The people noticed that Hiro didn't defeat Havok, who has been waiting the demise of the Black Knights before returning. Be defenseless to Havok they turned in the last hope to the descendants of Hiro who continued to bring up the young of their family in the ways of the Blade Knight. A young man with a cyberarm, also called Hiro, is the only living pearson brought up as a Blade Knight and the last resort for Cyberworld. He has now to cross many landscapes before he reaches the volcano where he can face Havok.
The player must guide Hiro through six levels before the final encounter with Havok. Each level is been made up of 80 to 130 screens(over 600 screens in all) and has an end-of-level boss who drops a piece of the sword Fireblade when defeated . After beating the five bosses and collecting the five fragments of the Fireblade the sword can be reassembled and like in the prequel Havok can be destroyed therewith once again.
The main protagonist can walk in two directions, jump, crouch and climb ladders. By pressing the fire button on the joystick Hiro's cyberarm will fire the current weapon. To reach higher located platforms Hiro can perform a superjump by holding the stick down and then flicking it up. The enemies Hiro will face can be killed in a close combat with a knife or with long-range weapons as soon as ammo is available.
Destroyed enemies will drop a round orb which should be collected, as these will increase the amount of money that Hiro is carrying. This money can be used to buy better weapons, extra lives, energy and other things available in the shops. The shops can be entered through white glowing doorways that appear at some points in the game. Walking into this will take the player to the shop screen where various extras and add ons for the weapons will be offered.

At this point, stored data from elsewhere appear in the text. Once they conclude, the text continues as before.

Lemma set_point_spec t p new old :
  tree_ok t -> in_u64 p -> get t p = Done old ->
  exists t', set_point_as t p new =
      Done (negb (bool_decide (old = new)) && can_be_replaced_with old new, t') /\ tree_ok t' /\
    updated t t' p p (if can_be_replaced_with old new then new else old).
Proof.
  intros Hok Hp Hold%get_holds; [|done].
  destruct (remove_around t p Hok Hp) as (l1 & r & k & l2 & E & Hr & Hrm).
  assert (k = old) as ->.
  { eapply (holds_unique _ _ _ p); [apply Hok| |done]. exists r. rewrite E. split; [set_solver|done]. }
  unfold set_point_as, remove_from_map_if. rewrite Hrm; simpl.
  destruct (negb (bool_decide (old = new)) && can_be_replaced_with old new) eqn:Eb; simpl; cycle 1.
  { exists t. split_and!; try done; try apply Hok.
    assert ((if can_be_replaced_with old new then new else old) = old) as ->.
    { apply andb_false_iff in Eb as [Eb| ->]; [|done].
      apply negb_false_iff, bool_decide_eq_true in Eb as ->. by destruct (can_be_replaced_with _ _). }
    apply updated_intro; try done; try apply Hok. intros q Hq. by replace q with p by lia. }
  apply andb_true_iff in Eb as [Hne%negb_true_iff%bool_decide_eq_false Hrep]. rewrite Hrep.
  rewrite E in Hok. pose proof (proj1 Hok) as (_ & H1 & H2)%tiles_mid.
  pose proof (tiles_le _ _ _ H1). pose proof (tiles_le _ _ _ H2). destruct r as [a b]; simpl in *.
  rewrite split_at_rest by lia; simpl.
  destruct (place_updated l1 (mkRange a b) old l2 p p new) as (t' & Hpl & Hok' & Hup); simpl; try done; try lia.
  unfold point. simpl in Hpl. rewrite Hpl; simpl. exists t'. by rewrite E.
Qed.

Lemma set_range_spec t low high new old :
  tree_ok t -> 0 <= low <= high -> high <= u64_max -> get t low = Done old ->
  exists t', set_range_as t low high new = Done t' /\ tree_ok t' /\
    if can_be_replaced_with old new then updated t t' low high new else t' = t.
Proof.
  intros Hok Hlh Hmax Hold%get_holds; [|done].
  destruct (set_range_body t low high new Hok Hlh Hmax) as (l1 & r & k & l2 & E & Hr & Hrm & Hbody).
  assert (k = old) as ->.
  { eapply (holds_unique _ _ _ low); [apply Hok| |done]. exists r. rewrite E. split; [set_solver|done]. }
  unfold set_range_as, range_new, remove_from_map_if. rewrite (util_check_ok t Hok); simpl.
  rewrite (proj2 (Z.leb_le low high)) by lia; simpl. rewrite Hrm; simpl.
  destruct (can_be_replaced_with old new) eqn:Hrep; rewrite ?andb_false_r, ?andb_true_r; [|by exists t].
  destruct (spans r (mkRange low high) && bool_decide (old = new)) eqn:Es; simpl.
  - apply andb_true_iff in Es as [Hs ->%bool_decide_eq_true]. exists t. split_and!; try done; try apply Hok.
    unfold spans in Hs. simpl in Hs. apply andb_true_iff in Hs as [_ Hs].
    apply updated_intro; try done; try apply Hok; [lia|]. intros q Hq.
    exists r. rewrite E. split; [set_solver|lia].
  - destruct Hbody as (t' & Hb & Hok' & Hup).
    { intros [Hh ->]. unfold spans in Es; simpl in Es.
      rewrite !(proj2 (Z.leb_le _ _)) in Es by lia. simpl in Es. by rewrite bool_decide_eq_true_2 in Es. }
    exists t'. split; [|done]. apply bind_done. exists t'. split; [exact Hb|].
    by rewrite (util_check_ok t' Hok').
Qed.

Lemma urt_reach_ok t : urt_reach t -> tree_ok t.
Proof.
  induction 1 as [v|t op t' _ Hok Hop He]; [by repeat split|].
  destruct op as [p v|low high v]; simpl in *.
  - destruct (get_total t p Hok Hop) as [old Hold].
    destruct (set_point_spec t p v old Hok Hop Hold) as (t'' & Hs & Hok' & _).
    rewrite Hs in He. simpl in He. by injection He as <-.
  - destruct Hop as [Hlh Hmax]. destruct (get_total t low Hok) as [old Hold]; [unfold in_u64; lia|].
    destruct (set_range_spec t low high v old Hok Hlh Hmax Hold) as (t'' & Hs & Hok' & _).
    rewrite Hs in He. by injection He as <-.
Qed.

(** C33.  [set_range_as] is a pointwise update, however many ranges it spans: if the value at
    [low] may be replaced by the new one ([can_be_replaced_with]), every index of [low..high] reads
    the new value afterwards and every other index reads what it read before; otherwise nothing
    changes.  The ranges of the result follow each other from 0 to [u64::MAX] without a gap or an
    overlap, no two neighbours have the same value, and the code's own [tree_invariant] accepts it.
    It never panics (its invariant checks pass) and its loop ends. *)
Theorem set_range_as_correct t low high new old :
  urt_reach t -> 0 <= low <= high -> high <= u64_max -> get t low = Done old ->
  exists t', set_range_as t low high new = Done t' /\
    (forall q, in_u64 q -> get t' q =
      if decide (low <= q <= high) then (if can_be_replaced_with old new then Done new else get t q)
      else get t q) /\
    tiles 0 u64_max t' /\
    (forall i r v r' v', t' !! i = Some (r, v) -> t' !! S i = Some (r', v') -> v <> v') /\
    tree_invariant t' = Done true.
Proof.
  intros Hok%urt_reach_ok Hlh Hmax Hold.
  destruct (set_range_spec t low high new old Hok Hlh Hmax Hold) as (t' & Hs & Hok' & Hup).
  exists t'. split; [done|]. split; [|split_and!].
  - intros q Hq. destruct (can_be_replaced_with old new); [by apply updated_get|].
    subst t'. by destruct (decide _).
  - apply Hok'.
  - intros i r v r' v'. apply compact_neighbours, Hok'.
  - by apply util_invariant_ok.
Qed.

(** [set_point_as] returns whether it changed the index (it does when the value differs
    and may be replaced), and is a pointwise update. *)
Theorem util_set_point_as_correct t p new old :
  urt_reach t -> in_u64 p -> get t p = Done old ->
  exists t', set_point_as t p new =
      Done (negb (bool_decide (old = new)) && can_be_replaced_with old new, t') /\
    forall q, in_u64 q -> get t' q =
      if decide (q = p) then Done (if can_be_replaced_with old new then new else old) else get t q.
Proof.
  intros Hok%urt_reach_ok Hp Hold.
  destruct (set_point_spec t p new old Hok Hp Hold) as (t' & Hs & Hok' & Hup).
  exists t'. split; [done|]. intros q Hq. rewrite (updated_get t t' p p _ q Hok Hok' Hup Hq).
  destruct (decide (p <= q <= p)), (decide (q = p)); done || lia.
Qed.

End Specs.

(** [trim_out] on a range that sticks out on both sides returns an upper part that starts right
    after [other.first] instead of after [other.last]; [set_range_as] never gets there, since it
    handles a spanning range separately. *)
Theorem trim_out_upper_part :
  trim_out (H := dev) (mkRange 100 200) (mkRange 150 175) =
    Done (Some (mkRange 100 149), mkRange 150 175, Some (mkRange 151 200)).
Proof. reflexivity. Qed.

(** ** Witnesses *)

Definition demo : RangeTree := [(mkRange 0 9, false); (mkRange 10 19, true); (mkRange 20 u64_max, false)].

Lemma demo_urt_reach : urt_reach (H := dev) demo.
Proof.
  apply (urt_step (with_default_val false) (SetRange 10 19 true) demo); [constructor|..].
  - simpl. unfold u64_max. lia.
  - vm_compute. reflexivity.
Qed.

Lemma set_range_as_correct_witness :
  exists t', set_range_as (H := dev) demo 5 30 true = Done t' /\ get t' 25 = Done true /\ tiles 0 u64_max t'.
Proof.
  destruct (set_range_as_correct (H := dev) demo 5 30 true false demo_urt_reach) as (t' & Hs & Hg & Ht & _).
  - lia.
  - unfold u64_max. lia.
  - reflexivity.
  - exists t'. split; [exact Hs|]. split; [|exact Ht]. rewrite Hg by (unfold in_u64, u64_max; lia). reflexivity.
Defined.

Lemma util_set_point_as_correct_witness :
  exists t', set_point_as (H := dev) demo 9 true = Done (true, t') /\ get t' 9 = Done true.
Proof.
  destruct (util_set_point_as_correct (H := dev) demo 9 true false demo_urt_reach) as (t' & Hs & Hg).
  - unfold in_u64, u64_max; lia.
  - reflexivity.
  - exists t'. split; [exact Hs|]. rewrite Hg by (unfold in_u64, u64_max; lia). reflexivity.
Defined.

End URT.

The energy bar displayed in the left bottom of the playing screen can be replenished either by collecting food (Hamburger, Hot Dog, Pizza) or in the shop in exchange for money. The second bar in the right bottom of the screen shows the remaining amount of the current weapon used. Fresh ammo can also be collected in the game or be bought in the shop. If Hiro runs out of ammo for the current weapon he has to combat with his knife which he carries with him at all times. But it can only be used in close combat.
Levels & Bosses
|Level 1: Hiro's adventure starts on the surface of the cyber world Thraxx and goes on in the underground city which is entered through a vertical shaft. The environment is reminiscent of the original Switchblade with self-mapping screens but also new additions like elevators and wall-mounted lasers. After crossing the labyrinth of the underground city it goes back to the surface where Hiro will face the first villain, a forth and back moving missiles-firing robot.|
|Level 2: Out from the underground the quest continues with a rugged climb along the side of a cliff. Heavily guarded, the cliff face is home to mechanical eagles, hoverdroids and several large cannons. At the top of the ciff the endboss, an eye in a peephole surrounded by four cannons, waits for Hiro. The cannons must be destroyed first, only then the eye is vulnerable.|
|Level 3: Having scaled the cliff, Hiro next makes his way along the top, heading towards the waterfall. A new threat on this level comes in the form of the Tomcats, fast jets that drop a cluster of bombs all around the playing character. Having reached the end of the horizontal scrolling level the endboss must be beaten. This time a large robot mounted on a chain vehicle going back and forth and shooting with his large laser gun. The robot is only vulnerable to the eye so Hiro must perform a super jump first to hit the eye.|
|Level 4: Once the waterfall is reached, it's time to head downwards. Jumping from rock to rock, Hiro must avoid or destroy the rotating gun turretes that protrude from behind the cascading sheet of water. Arrived at the bottom of the waterfall a laser firing robot snake appears. Only hits on the head of the snake show effect and little by litte the rearmost parts explode away and the snake gets smaller until only the head remains.|
|Level 5: The final level before Havok's volcanic island is the dockside. As hiro progresses in this horizontal scrolling landscape , the underwater defences come into play. Large missiles launch from gaps in the docks and are almost impossible to destroy. A good choice is here the flamethrower, which is capable of destroying a large number of enemies at one time. The enboss is a flying vehicle that drops bombs and shoots with two side mounted laser cannons.|
Level 6: Here Hiro moves within the volcano and has to avoid bubbling lava and little errupting volcanos and fight old known enemies from previous levels. When jumping from platform to platform, he must try not to fall into the lava filled gaps as this draws energy. Arrived at the end of the level only the arch-enemy Havok must be killed.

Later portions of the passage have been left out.